Of the lines below, write out exactly those from the line with "Z)) (args : list string) (ok : bool)" through the line with "Section Post.", both included, and skip the rest.

Records for this exercise
--- START ---

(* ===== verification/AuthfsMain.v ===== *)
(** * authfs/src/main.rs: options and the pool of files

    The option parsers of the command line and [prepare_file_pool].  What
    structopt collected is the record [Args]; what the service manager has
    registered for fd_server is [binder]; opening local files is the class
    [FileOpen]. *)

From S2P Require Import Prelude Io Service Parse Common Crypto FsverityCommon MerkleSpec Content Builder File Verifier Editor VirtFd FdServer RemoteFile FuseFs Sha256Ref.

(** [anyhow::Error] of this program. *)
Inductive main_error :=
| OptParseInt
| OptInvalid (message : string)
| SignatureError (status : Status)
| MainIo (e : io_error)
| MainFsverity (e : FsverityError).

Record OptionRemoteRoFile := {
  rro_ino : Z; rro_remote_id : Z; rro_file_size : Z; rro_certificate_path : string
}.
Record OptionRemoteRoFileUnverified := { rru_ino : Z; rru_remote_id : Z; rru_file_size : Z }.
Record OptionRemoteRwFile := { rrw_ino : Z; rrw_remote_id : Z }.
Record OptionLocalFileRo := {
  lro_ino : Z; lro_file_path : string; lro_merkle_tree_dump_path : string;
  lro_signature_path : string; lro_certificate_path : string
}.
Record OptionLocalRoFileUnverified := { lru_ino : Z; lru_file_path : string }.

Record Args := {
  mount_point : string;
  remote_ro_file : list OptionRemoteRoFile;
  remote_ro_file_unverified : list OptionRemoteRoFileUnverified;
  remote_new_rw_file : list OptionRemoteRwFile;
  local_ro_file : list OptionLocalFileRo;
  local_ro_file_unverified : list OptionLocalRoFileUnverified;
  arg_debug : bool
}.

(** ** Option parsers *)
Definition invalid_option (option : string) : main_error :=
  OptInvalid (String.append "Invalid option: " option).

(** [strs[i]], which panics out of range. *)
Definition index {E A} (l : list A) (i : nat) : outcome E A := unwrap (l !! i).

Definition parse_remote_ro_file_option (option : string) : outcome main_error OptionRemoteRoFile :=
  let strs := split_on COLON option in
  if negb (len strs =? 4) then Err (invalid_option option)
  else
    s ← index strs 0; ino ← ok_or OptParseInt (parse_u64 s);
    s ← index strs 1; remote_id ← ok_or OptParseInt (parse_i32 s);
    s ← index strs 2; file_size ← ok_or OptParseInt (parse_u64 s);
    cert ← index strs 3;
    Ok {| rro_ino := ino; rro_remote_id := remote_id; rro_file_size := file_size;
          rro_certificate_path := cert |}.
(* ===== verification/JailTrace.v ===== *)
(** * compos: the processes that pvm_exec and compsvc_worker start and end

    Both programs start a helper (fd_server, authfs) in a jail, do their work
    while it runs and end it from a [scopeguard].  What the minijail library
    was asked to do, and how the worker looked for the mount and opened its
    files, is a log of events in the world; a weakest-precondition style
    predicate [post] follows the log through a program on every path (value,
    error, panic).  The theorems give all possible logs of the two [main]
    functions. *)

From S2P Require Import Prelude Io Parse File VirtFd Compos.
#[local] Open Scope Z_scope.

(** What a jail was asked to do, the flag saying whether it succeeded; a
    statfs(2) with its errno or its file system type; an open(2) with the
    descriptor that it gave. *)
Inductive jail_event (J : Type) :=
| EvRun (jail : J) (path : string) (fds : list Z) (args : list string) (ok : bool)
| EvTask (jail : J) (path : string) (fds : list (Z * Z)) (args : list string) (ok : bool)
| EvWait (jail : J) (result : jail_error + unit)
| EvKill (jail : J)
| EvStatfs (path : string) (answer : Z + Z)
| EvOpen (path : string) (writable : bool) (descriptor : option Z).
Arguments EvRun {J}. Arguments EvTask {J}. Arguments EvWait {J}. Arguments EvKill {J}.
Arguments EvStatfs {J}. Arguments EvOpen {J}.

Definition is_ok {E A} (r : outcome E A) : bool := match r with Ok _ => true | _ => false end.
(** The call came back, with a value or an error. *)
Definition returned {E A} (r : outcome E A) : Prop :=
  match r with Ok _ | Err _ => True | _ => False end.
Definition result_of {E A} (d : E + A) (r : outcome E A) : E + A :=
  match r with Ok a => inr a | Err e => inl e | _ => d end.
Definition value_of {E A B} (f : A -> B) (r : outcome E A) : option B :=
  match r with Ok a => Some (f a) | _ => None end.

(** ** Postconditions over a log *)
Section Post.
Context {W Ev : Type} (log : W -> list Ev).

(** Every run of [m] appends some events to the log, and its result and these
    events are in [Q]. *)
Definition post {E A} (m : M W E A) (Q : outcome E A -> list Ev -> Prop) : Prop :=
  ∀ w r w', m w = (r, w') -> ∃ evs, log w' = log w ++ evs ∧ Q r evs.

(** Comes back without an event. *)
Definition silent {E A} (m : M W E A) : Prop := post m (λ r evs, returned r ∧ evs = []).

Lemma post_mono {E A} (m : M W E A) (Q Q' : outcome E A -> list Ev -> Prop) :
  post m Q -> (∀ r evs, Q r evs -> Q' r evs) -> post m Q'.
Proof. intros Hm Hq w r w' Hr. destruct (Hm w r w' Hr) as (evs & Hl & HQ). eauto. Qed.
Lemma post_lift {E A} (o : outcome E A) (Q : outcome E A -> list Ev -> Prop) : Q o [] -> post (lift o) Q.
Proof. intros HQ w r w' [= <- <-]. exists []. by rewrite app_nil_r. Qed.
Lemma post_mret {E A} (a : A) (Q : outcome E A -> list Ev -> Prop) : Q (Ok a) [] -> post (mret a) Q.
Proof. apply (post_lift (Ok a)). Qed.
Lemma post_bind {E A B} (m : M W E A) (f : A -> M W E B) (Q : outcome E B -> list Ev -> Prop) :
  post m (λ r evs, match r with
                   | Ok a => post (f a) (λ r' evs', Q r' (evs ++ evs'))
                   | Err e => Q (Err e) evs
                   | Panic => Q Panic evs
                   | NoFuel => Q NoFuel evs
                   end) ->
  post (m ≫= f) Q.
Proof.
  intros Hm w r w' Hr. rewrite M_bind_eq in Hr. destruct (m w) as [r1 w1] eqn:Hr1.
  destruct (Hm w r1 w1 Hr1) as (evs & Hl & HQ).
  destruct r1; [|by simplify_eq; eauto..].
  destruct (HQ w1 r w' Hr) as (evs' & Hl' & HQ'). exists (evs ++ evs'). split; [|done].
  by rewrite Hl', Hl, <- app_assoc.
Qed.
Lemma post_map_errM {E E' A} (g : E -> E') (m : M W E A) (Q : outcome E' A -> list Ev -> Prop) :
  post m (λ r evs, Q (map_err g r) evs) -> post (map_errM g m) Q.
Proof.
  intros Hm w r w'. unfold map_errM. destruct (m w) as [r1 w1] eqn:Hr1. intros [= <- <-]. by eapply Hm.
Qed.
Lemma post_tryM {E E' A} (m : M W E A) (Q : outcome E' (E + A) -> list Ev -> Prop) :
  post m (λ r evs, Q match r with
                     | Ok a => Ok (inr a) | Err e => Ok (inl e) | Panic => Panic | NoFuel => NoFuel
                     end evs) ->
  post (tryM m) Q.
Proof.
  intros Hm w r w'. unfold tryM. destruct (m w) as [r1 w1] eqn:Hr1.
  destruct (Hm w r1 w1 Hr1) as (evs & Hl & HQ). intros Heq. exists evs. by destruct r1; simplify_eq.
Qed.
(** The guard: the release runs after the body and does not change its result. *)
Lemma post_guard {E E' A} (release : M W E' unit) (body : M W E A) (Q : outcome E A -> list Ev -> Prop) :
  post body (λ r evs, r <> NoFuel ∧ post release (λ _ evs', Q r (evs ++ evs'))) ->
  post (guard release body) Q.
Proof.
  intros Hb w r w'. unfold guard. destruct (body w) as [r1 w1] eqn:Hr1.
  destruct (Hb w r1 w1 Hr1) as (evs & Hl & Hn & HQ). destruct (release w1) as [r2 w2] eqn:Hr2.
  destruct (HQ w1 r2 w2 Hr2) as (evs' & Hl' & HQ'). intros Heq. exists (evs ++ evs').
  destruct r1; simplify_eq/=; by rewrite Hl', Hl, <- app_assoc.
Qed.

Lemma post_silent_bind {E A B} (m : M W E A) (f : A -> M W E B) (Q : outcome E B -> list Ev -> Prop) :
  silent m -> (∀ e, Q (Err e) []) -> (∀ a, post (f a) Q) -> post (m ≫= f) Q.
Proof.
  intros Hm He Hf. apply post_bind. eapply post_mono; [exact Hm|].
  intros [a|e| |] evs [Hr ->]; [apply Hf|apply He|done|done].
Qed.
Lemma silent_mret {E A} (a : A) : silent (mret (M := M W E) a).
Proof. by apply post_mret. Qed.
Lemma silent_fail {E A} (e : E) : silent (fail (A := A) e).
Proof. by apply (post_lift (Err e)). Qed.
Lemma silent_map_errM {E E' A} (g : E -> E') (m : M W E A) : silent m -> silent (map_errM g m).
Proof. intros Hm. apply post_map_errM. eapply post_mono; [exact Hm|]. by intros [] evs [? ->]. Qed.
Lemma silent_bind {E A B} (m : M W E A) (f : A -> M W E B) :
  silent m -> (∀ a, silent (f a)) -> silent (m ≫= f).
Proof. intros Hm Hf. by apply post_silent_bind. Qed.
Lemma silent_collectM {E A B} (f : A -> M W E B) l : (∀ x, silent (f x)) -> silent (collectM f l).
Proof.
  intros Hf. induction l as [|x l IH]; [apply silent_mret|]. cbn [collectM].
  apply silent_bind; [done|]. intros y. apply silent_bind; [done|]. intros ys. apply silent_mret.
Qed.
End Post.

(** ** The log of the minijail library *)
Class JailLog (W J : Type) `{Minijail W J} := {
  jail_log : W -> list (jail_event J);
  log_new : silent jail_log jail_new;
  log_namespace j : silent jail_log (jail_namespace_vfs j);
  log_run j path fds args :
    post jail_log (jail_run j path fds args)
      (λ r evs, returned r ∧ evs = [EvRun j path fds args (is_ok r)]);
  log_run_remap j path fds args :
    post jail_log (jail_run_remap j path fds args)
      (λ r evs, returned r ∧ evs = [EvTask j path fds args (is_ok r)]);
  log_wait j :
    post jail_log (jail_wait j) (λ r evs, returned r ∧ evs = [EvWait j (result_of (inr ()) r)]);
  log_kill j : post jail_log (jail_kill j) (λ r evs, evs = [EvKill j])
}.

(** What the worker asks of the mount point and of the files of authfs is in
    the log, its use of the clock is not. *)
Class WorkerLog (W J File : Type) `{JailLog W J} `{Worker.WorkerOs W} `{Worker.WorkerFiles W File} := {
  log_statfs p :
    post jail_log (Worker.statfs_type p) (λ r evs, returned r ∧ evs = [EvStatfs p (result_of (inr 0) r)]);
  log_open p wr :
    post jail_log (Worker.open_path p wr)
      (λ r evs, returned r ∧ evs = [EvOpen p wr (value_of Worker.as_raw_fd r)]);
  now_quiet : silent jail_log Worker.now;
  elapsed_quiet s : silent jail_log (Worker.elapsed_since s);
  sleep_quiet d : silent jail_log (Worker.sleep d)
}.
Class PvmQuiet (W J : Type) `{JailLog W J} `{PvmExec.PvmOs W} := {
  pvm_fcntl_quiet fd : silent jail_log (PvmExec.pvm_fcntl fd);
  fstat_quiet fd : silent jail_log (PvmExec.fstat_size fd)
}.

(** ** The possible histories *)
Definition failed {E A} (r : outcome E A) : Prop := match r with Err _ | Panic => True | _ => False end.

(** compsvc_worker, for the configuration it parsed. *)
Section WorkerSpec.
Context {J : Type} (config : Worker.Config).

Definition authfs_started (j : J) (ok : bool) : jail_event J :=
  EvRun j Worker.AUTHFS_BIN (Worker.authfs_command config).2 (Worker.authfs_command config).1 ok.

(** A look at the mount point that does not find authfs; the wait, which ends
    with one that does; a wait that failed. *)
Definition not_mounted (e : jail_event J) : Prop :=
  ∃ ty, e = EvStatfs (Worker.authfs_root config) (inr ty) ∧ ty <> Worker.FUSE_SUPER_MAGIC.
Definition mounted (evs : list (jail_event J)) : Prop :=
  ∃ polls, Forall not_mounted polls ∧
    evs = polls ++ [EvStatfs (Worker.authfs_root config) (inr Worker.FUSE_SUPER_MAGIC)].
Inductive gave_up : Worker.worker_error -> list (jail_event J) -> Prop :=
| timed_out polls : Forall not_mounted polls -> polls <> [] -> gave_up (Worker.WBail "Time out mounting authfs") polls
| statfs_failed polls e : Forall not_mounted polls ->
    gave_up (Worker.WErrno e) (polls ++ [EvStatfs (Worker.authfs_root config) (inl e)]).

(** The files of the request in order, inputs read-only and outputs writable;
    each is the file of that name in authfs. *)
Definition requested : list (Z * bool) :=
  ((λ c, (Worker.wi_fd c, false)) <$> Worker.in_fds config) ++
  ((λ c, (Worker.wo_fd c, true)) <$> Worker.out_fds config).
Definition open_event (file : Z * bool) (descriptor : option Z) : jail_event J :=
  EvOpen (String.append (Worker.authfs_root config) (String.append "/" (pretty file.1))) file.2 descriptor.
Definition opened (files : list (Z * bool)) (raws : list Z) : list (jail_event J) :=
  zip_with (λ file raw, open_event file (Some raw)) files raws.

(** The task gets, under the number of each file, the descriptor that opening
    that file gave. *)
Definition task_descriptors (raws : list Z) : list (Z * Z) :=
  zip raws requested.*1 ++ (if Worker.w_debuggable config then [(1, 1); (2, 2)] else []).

--- END ---

Exercise response
| EvTask (jail : J) (path : string) (fds : list (Z * Z)) (args : list string) (ok : bool)
| EvWait (jail : J) (result : jail_error + unit)
| EvKill (jail : J)
| EvStatfs (path : string) (answer : Z + Z)
| EvOpen (path : string) (writable : bool) (descriptor : option Z).
Arguments EvRun {J}. Arguments EvTask {J}. Arguments EvWait {J}. Arguments EvKill {J}.
Arguments EvStatfs {J}. Arguments EvOpen {J}.

Definition is_ok {E A} (r : outcome E A) : bool := match r with Ok _ => true | _ => false end.
(** The call came back, with a value or an error. *)
Definition returned {E A} (r : outcome E A) : Prop :=
  match r with Ok _ | Err _ => True | _ => False end.
Definition result_of {E A} (d : E + A) (r : outcome E A) : E + A :=
  match r with Ok a => inr a | Err e => inl e | _ => d end.
Definition value_of {E A B} (f : A -> B) (r : outcome E A) : option B :=
  match r with Ok a => Some (f a) | _ => None end.

(** ** Postconditions over a log *)
Section Post.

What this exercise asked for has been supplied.